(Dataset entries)
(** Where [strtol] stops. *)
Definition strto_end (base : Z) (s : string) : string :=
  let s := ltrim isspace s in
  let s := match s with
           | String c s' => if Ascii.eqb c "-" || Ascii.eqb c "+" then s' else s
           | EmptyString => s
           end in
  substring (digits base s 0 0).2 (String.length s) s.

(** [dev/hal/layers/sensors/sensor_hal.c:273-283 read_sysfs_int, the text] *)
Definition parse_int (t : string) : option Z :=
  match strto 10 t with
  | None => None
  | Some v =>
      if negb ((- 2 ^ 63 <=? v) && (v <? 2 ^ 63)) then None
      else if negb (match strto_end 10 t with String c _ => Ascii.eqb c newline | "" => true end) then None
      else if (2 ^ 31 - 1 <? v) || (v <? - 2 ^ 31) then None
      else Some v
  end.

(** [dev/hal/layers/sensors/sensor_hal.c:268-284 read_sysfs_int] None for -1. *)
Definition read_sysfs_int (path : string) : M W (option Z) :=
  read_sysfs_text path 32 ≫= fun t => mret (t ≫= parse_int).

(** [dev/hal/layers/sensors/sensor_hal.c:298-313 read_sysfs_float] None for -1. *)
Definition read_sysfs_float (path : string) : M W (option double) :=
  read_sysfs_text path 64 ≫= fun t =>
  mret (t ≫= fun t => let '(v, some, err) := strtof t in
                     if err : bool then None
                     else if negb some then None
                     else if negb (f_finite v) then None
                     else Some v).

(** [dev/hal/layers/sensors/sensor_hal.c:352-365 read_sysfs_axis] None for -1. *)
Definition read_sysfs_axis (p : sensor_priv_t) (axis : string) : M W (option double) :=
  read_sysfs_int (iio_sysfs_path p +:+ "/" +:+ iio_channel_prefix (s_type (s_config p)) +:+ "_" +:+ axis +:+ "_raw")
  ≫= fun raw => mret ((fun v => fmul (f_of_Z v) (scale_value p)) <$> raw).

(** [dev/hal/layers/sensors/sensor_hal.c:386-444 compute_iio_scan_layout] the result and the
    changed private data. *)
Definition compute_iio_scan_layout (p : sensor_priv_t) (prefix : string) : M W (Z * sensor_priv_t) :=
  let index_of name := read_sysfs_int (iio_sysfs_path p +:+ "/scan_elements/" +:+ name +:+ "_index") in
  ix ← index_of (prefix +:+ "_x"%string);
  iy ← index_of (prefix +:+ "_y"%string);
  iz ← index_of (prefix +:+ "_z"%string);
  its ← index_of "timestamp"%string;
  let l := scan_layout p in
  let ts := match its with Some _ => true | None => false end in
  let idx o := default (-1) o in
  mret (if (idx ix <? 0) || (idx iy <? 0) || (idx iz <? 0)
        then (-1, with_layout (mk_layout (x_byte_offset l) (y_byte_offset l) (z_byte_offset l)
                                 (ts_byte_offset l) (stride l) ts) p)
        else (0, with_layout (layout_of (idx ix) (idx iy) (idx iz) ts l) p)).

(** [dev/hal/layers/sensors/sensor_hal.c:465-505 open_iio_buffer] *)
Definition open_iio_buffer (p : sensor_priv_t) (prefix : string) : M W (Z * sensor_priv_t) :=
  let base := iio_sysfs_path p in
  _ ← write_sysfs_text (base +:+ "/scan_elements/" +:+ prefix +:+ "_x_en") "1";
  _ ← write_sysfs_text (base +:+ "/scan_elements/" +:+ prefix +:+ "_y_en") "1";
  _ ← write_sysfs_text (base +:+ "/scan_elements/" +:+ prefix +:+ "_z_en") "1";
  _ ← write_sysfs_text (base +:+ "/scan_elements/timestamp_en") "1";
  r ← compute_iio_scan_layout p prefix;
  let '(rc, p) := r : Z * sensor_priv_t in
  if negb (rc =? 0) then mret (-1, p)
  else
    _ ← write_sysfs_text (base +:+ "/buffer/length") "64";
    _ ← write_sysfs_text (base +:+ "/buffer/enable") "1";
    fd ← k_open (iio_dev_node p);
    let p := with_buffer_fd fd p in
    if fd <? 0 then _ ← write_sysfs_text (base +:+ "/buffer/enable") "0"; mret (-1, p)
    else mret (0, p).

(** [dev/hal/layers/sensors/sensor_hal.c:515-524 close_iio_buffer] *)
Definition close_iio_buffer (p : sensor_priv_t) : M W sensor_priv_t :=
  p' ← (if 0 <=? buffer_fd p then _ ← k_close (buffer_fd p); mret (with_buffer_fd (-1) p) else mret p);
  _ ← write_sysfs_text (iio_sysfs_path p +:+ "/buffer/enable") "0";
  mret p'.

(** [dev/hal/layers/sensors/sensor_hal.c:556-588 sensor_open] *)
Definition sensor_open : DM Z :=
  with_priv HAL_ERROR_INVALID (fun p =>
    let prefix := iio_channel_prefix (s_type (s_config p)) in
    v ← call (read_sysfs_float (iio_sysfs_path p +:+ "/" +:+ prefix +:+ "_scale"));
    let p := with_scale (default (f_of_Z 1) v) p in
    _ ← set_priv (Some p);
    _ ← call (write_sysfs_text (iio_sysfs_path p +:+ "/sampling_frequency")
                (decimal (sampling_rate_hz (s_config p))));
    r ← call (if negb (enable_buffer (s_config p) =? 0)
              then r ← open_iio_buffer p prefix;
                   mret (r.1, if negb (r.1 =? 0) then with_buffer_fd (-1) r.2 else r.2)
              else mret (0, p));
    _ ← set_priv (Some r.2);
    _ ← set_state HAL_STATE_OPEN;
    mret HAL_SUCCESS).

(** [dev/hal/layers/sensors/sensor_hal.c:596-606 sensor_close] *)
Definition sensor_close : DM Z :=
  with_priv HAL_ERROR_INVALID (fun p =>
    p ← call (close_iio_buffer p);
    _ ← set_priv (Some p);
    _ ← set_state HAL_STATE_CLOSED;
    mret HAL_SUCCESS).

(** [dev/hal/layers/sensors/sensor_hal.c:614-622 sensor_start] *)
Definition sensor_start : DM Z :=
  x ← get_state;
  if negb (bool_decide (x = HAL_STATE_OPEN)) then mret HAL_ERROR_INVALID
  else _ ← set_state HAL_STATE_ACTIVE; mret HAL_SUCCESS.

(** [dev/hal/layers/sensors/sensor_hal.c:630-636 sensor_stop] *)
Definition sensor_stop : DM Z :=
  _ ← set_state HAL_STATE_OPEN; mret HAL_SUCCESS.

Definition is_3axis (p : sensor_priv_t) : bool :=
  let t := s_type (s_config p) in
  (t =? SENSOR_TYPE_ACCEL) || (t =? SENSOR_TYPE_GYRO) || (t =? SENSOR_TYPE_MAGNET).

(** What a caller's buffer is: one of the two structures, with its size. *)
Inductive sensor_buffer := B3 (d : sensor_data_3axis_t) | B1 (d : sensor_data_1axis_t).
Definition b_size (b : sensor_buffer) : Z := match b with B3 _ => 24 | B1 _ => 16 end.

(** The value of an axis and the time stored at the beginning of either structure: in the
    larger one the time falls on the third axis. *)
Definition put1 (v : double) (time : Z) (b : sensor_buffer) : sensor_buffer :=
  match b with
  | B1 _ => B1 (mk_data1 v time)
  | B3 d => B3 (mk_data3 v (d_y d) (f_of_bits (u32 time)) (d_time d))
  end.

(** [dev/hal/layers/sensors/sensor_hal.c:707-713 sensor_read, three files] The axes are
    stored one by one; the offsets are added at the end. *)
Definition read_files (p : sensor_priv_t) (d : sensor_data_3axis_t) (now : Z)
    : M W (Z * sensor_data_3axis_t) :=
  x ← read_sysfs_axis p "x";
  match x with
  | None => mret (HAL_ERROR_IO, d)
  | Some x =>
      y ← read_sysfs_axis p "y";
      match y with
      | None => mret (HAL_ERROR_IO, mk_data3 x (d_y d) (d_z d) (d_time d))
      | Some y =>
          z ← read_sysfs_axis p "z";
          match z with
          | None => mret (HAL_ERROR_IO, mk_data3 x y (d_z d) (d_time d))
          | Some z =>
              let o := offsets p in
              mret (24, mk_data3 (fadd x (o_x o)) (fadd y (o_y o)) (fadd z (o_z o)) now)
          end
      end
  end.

▶ **PROBLEM DETAILS**
The output should be exactly the lines above from the line containing "(** What a caller's" to the line containing "larger one the", inclusive, with no other lines.

▶ **ANSWER TO THIS TASK**
(** What a caller's buffer is: one of the two structures, with its size. *)
Inductive sensor_buffer := B3 (d : sensor_data_3axis_t) | B1 (d : sensor_data_1axis_t).
Definition b_size (b : sensor_buffer) : Z := match b with B3 _ => 24 | B1 _ => 16 end.

(** The value of an axis and the time stored at the beginning of either structure: in the
    larger one the time falls on the third axis. *)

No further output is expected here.